ACC 2017 vice chair Dr Andrew Kates (Washington University School of Medicine, St Louis, MO) told heartwire that it was interesting to see the elevated risk associated with elevated troponin levels after this type of surgery.

"I think one of the challenges is going to remain identifying the appropriate patient population in whom it should be checked. Also: what do we do with the results?" wondered Kates.

"I think many clinicians will ask: how do we evaluate these patients from a functional standpoint? Do they require stress testing or additional ischemic evaluation? And how routinely should we be checking these levels presurgery as part of the preop evaluation?"

He added that in the recently released findings from the FOURIER trial, the investigators noted the importance of the absolute reduction in LDL-C levels as well as the percentage of reduction. In VISION, "it seems to be important to see the change in troponin values from baseline and not just the elevation itself," said Kates.

"The challenge basically now is: what do we do? How we put all of this in clinically is something we need to think through."

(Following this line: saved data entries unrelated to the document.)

Lemma frame_ok_after c f : frame_ok m c f → frame_ok m' c f.
Proof using Hclosed Ht.
  intros []. destruct (ts_frame _ _ _ Ht) as (Hf & Hn & Hnf & Hc & _).
  split; try done; rewrite ?Hn, ?Hc; try done.
  - intros e He. destruct (fo_at_event0 e He) as [H1 H2]. split; [done|].
    rewrite triggered_after. destruct (ev_triggered (ev_of m e)) eqn:Et.
    + rewrite orb_true_r. apply (ts_ready _ _ _ Ht). by left.
    + rewrite orb_false_r. destruct (bool_decide (e ∈ T)) eqn:Ee.
      * apply bool_decide_eq_true in Ee. apply (ts_ready _ _ _ Ht). right. eauto.
      * rewrite (ts_of _ _ _ Ht), Ee. done.
  - by apply code_fits_after.
Qed.

Lemma triggers_ok : frames_ok ρ D m'.
Proof using Hok Hclosed Hknown Ht.
  destruct (ts_frame _ _ _ Ht) as (Hf & Hn & Hnf & Hc & _).
  apply (evolve_ok ρ D (λ _ f, f) m m' Hok). destruct Hok. split; try by eauto.
  - intros x. rewrite Hf. by destruct (frames m !! x).
  - intros x f Hxf. split; [done|]. by apply frame_ok_after.
  - intros c f t g Hcf Hg Hs []. split; try done. intros q Hq. destruct (lk_ev0 q Hq) as (H1 & H2 & H3).
    rewrite Hn. split_and!; [done|done|]. intros Hr. rewrite triggered_after, (H3 Hr). apply orb_true_r.
  - intros e He. rewrite (ts_events _ _ _ Ht); [by apply fs_events0|]. intros Hin. apply Hknown in Hin. lia.
  - intros c. rewrite (ts_ready _ _ _ Ht). intros [H|(x & Hx & H1 & H2)].
    + destruct (fs_ready0 c H) as (f & e & H1 & H2 & H3). exists f, e. rewrite triggered_after, H3, orb_true_r. done.
    + destruct (fs_listeners0 x c H2) as (f & H3 & H4 & H5). exists f, x.
      rewrite triggered_after, (bool_decide_eq_true_2 _ Hx). done.
  - intros e c. rewrite triggered_after, (ts_of _ _ _ Ht). destruct (ev_triggered (ev_of m e)) eqn:Et; simpl.
    + rewrite andb_false_r. intros H. destruct (fs_listeners0 e c H) as (f & H3 & H4 & H5). congruence.
    + rewrite andb_true_r. destruct (bool_decide (e ∈ T)) eqn:Ee; simpl; [by intros ?%elem_of_nil|].
      intros H. destruct (fs_listeners0 e c H) as (f & H1 & H2 & _). by exists f.
  - intros e q. rewrite quorums_after, !race_after. apply fs_quorums0.
Qed.
End Triggering.

(** Triggering an event or a quorum. *)
Lemma trigger_ok ρ D e m :
  frames_ok ρ D m → (e < next_event m)%nat →
  frames_ok ρ D (trigger e m) ∧ ev_triggered (ev_of (trigger e m) e) = true ∧
  ∃ T, triggers m (trigger e m) T.
Proof.
  intros Hok He. destruct (trigger_triggers e m) as (T & Ht & HT). split; [|split].
  - apply (triggers_ok Hok Ht).
    + intros x q Hx E Hq. apply HT in Hx as [E0 [->|Hx]]; [apply HT; by split; [|right]|].
      apply (fs_quorums _ _ _ Hok) in Hx as (_ & Hr & _). apply (fs_quorums _ _ _ Hok) in Hq as (_ & _ & Hr').
      congruence.
    + intros x Hx. apply HT in Hx as [_ [->|Hx]]; [done|]. by apply (fs_quorums _ _ _ Hok) in Hx as (? & _).
  - rewrite (triggered_after Ht). destruct (ev_triggered (ev_of m e)) eqn:E; [apply orb_true_r|].
    rewrite bool_decide_eq_true_2; [done|]. apply HT. split; [done|by left].
  - by exists T.
Qed.
Lemma step_ok m : machine_ok m → moves_unawaited m = true → safe (step m) machine_ok.
Proof.
  intros Hm Hmoves. unfold step. destruct (stack m) as [|[c|t|t|t] s] eqn:Es; [done| | | |].
  - by apply step_run_ok.
  - by apply step_loop_ok.
  - destruct Hm as [_ Hst _]. by rewrite Es in Hst.
  - destruct (loop_context m t s Hm (or_intror Es)) as (ρ & c & s' & f & g & -> & _ & _ & _ & _ & _ & _ & Hg & _).
    unfold promise_of. rewrite Hg. simpl. by apply step_driven_ok.
Qed.
(** A run of values in the group that continues at the expected index. *)
Lemma check_run gid version v rest count from st :
  (gid < ngroups_)%nat → (from + count ≤ max_sequence_length_)%nat → v ≠ [] →
  at_group gid st → expected_index st = Z.of_nat from → (expected_value st = [] ∨ expected_value st = v) →
  ∃ st', at_group gid st' ∧ check_loop st (value_cells gid from count v version ++ rest) = check_loop st' rest ∧
    expected_index st' = Z.of_nat (from + count) ∧ ck_state st' = ck_state st ∧
    expected_value st' = (if (count =? 0)%nat then expected_value st else v).
Proof.
  intros Hg Hb Hv. revert from st Hb. induction count as [|count IH]; intros from st Hb Ha Hi He.
  - exists st. rewrite Nat.add_0_r. done.
  - set (st1 := mk_checker (last_group st) (glen st) v (Z.of_nat (S from)) (ck_state st)).
    destruct (IH (S from) st1) as (st' & Ha' & Hl & Hi' & Hs' & He'); [lia|done|done|by right|].
    exists st'. split_and!; [done| |rewrite Hi'; f_equal; lia|done|].
    + unfold value_cells in *. simpl seq. rewrite fmap_cons. simpl app. cbn [check_loop vv_value].
      rewrite (check_value_step gid from st st v) by (try done; try lia; by left).
      unfold check_index. rewrite Hi, Z.eqb_refl. cbn [mbind option_bind]. unfold check_value.
      assert (negb (bool_decide (expected_value st = [])) && negb (teqb v (expected_value st)) = false) as ->.
      { destruct He as [-> | ->]; [done|]. by rewrite teqb_refl, andb_false_r. }
      rewrite <- Hl. f_equal. unfold st1. f_equal. rewrite Hi. unfold u32.
      rewrite Z.mod_small; [lia|]. unfold two32, max_sequence_length_ in *. lia.
    + rewrite He'. by destruct (count =? 0)%nat.
Qed.

(** The rest of the previous sequence, under the lock. *)
Lemma check_rest gid version v w rest from upto st :
  (gid < ngroups_)%nat → (upto ≤ max_sequence_length_)%nat → w ≠ [] → v ≠ [] →
  at_group gid st → expected_index st ≤ Z.of_nat from → expected_value st = v → ck_state st = ls_locked_start →
  ∃ st', at_group gid st' ∧
    check_loop st (value_cells gid from (upto - from) w version ++ rest) = check_loop st' rest.
Proof.
  intros Hg Hu Hw Hv Ha Hi He Hs. destruct (upto - from)%nat as [|count] eqn:Ec; [by exists st|].
  assert (Hstep : ∃ st1, check_step st (make_value_key gid from) w = Some st1 ∧ at_group gid st1 ∧
            expected_index st1 = Z.of_nat (S from) ∧ expected_value st1 = w).
  { rewrite (check_value_step gid from st st w) by (try done; try lia; by left).
    assert (Hu32 : u32 (Z.of_nat from + 1) = Z.of_nat (S from)).
    { unfold u32. rewrite Z.mod_small; [lia|]. unfold two32, max_sequence_length_ in *. lia. }
    unfold check_index. destruct (Z.of_nat from =? expected_index st) eqn:E; cbn [mbind option_bind].
    - bsimp. unfold check_value. rewrite Hs, <- E, Hu32.
      destruct (negb _ && _); eexists; (split; [reflexivity|]); done.
    - bsimp. rewrite Hs. assert (Z.of_nat from <? expected_index st = false) as -> by (apply Z.ltb_ge; lia).
      cbn [mbind option_bind]. unfold check_value. simpl. rewrite Hu32. eexists. split; [reflexivity|]. done. }
  destruct Hstep as (st1 & Hst & Ha1 & Hi1 & He1).
  destruct (check_run gid version w rest count (S from) st1) as (st' & Ha' & Hl & _);
    [done|lia|done|done|done|by right|].
  exists st'. split; [done|]. unfold value_cells in *. simpl seq. rewrite fmap_cons. simpl app.
  cbn [check_loop vv_value]. by rewrite Hst.
Qed.

(** Entering a group with its first cell. *)
Lemma enter_values gid version v rest count from st :
  (gid < ngroups_)%nat → (from + S count ≤ max_sequence_length_)%nat → v ≠ [] → outside gid st →
  check_loop st (value_cells gid from (S count) v version ++ rest) =
  check_loop (group_start gid) (value_cells gid from (S count) v version ++ rest).
Proof.
  intros Hg Hb Hv Ho. unfold value_cells. simpl seq. rewrite fmap_cons. simpl app. cbn [check_loop vv_value].
  rewrite (check_value_step gid from st (group_start gid) v) by (try done; try lia; by right).
  by rewrite (check_value_step gid from (group_start gid) (group_start gid) v) by (try done; try lia; by left).
Qed.

Lemma check_lock_start gid v :
  v ≠ [] → (4 ≤ length v)%nat → head v = Some "c"%char →
  check_lock (group_start gid) v =
    Some (mk_checker (group_prefix gid) (length (group_prefix gid)) v 0 ls_locked_start).
Proof.
  intros Hv Hl Hh. unfold check_lock, group_start. cbn [expected_index ck_state last_group glen].
  rewrite (bool_decide_eq_true_2 (ls_unlocked = ls_unlocked)), (bool_decide_eq_false_2 (v = [])) by done.
  rewrite Hh, (bool_decide_eq_true_2 (Some "c"%char = Some "c"%char)) by done.
  by rewrite (proj2 (Nat.ltb_ge _ _) Hl).
Qed.

Lemma check_one_group version g rest st :
  group_ok g → outside (gr_id g) st →
  ∃ st', (at_group (gr_id g) st' ∨ st' = st) ∧
    check_loop st (group_cells version g ++ rest) = check_loop st' rest.
Proof.
  intros [Hg [Hv Hw] (Hab & Ha & Hto) Hl Hun] Ho. unfold group_cells. destruct (gr_locked g) eqn:El.
  - destruct (Hl eq_refl) as [Hlen Hhd]. cbn [app check_loop vv_value].
    rewrite (check_lock_step (gr_id g) st (group_start (gr_id g))) by (try done; by right).
    rewrite check_lock_start by done. rewrite <- app_assoc.
    set (st1 := mk_checker _ _ _ _ _).
    destruct (check_run (gr_id g) version (gr_value g)
        (value_cells (gr_id g) (gr_rest_from g) (gr_rest_to g - gr_rest_from g) (gr_rest_value g) version ++ rest)
        (gr_count g) 0 st1)
      as (st2 & Ha2 & Hl2 & Hi2 & Hs2 & He2); [done|lia|done|done|done|by right|].
    rewrite Hl2.
    destruct (check_rest (gr_id g) version (gr_value g) (gr_rest_value g) rest (gr_rest_from g) (gr_rest_to g) st2)
      as (st3 & Ha3 & Hl3); [done|done|done|done|done|rewrite Hi2; lia| |by rewrite Hs2|].
    { rewrite He2. by destruct (gr_count g =? 0)%nat. }
    exists st3. split; [by left|done].
  - specialize (Hun eq_refl). assert ((gr_rest_to g - gr_rest_from g)%nat = 0%nat) as -> by lia.
    cbn [app]. change (value_cells _ (gr_rest_from g) 0 _ _) with (@nil (txt * vv)). rewrite app_nil_r.
    destruct (gr_count g) as [|count] eqn:Ec; [exists st; by split; [right|]|].
    rewrite enter_values by (try done; lia).
    destruct (check_run (gr_id g) version (gr_value g) rest (S count) 0 (group_start (gr_id g)))
      as (st2 & Ha2 & Hl2 & _); [done|lia|done|done|done|by left|]. exists st2. split; [by left|done].
Qed.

The study received the troponin T assay from Roche Diagnostics but the company "was not involved with the study data or analyses." Devereaux has received research funds or grants from Abbot Diagnostics, Boehringer Ingelheim, and Roche Diagnostics. Poppas reports having GE stock. Bonow is on the data safety monitoring board for the Harvard Clinical Research Institute and has received "other funds" from Gilead and the Journal of the American Medical Association. Phillips and Kates have reported no relevant financial relationships.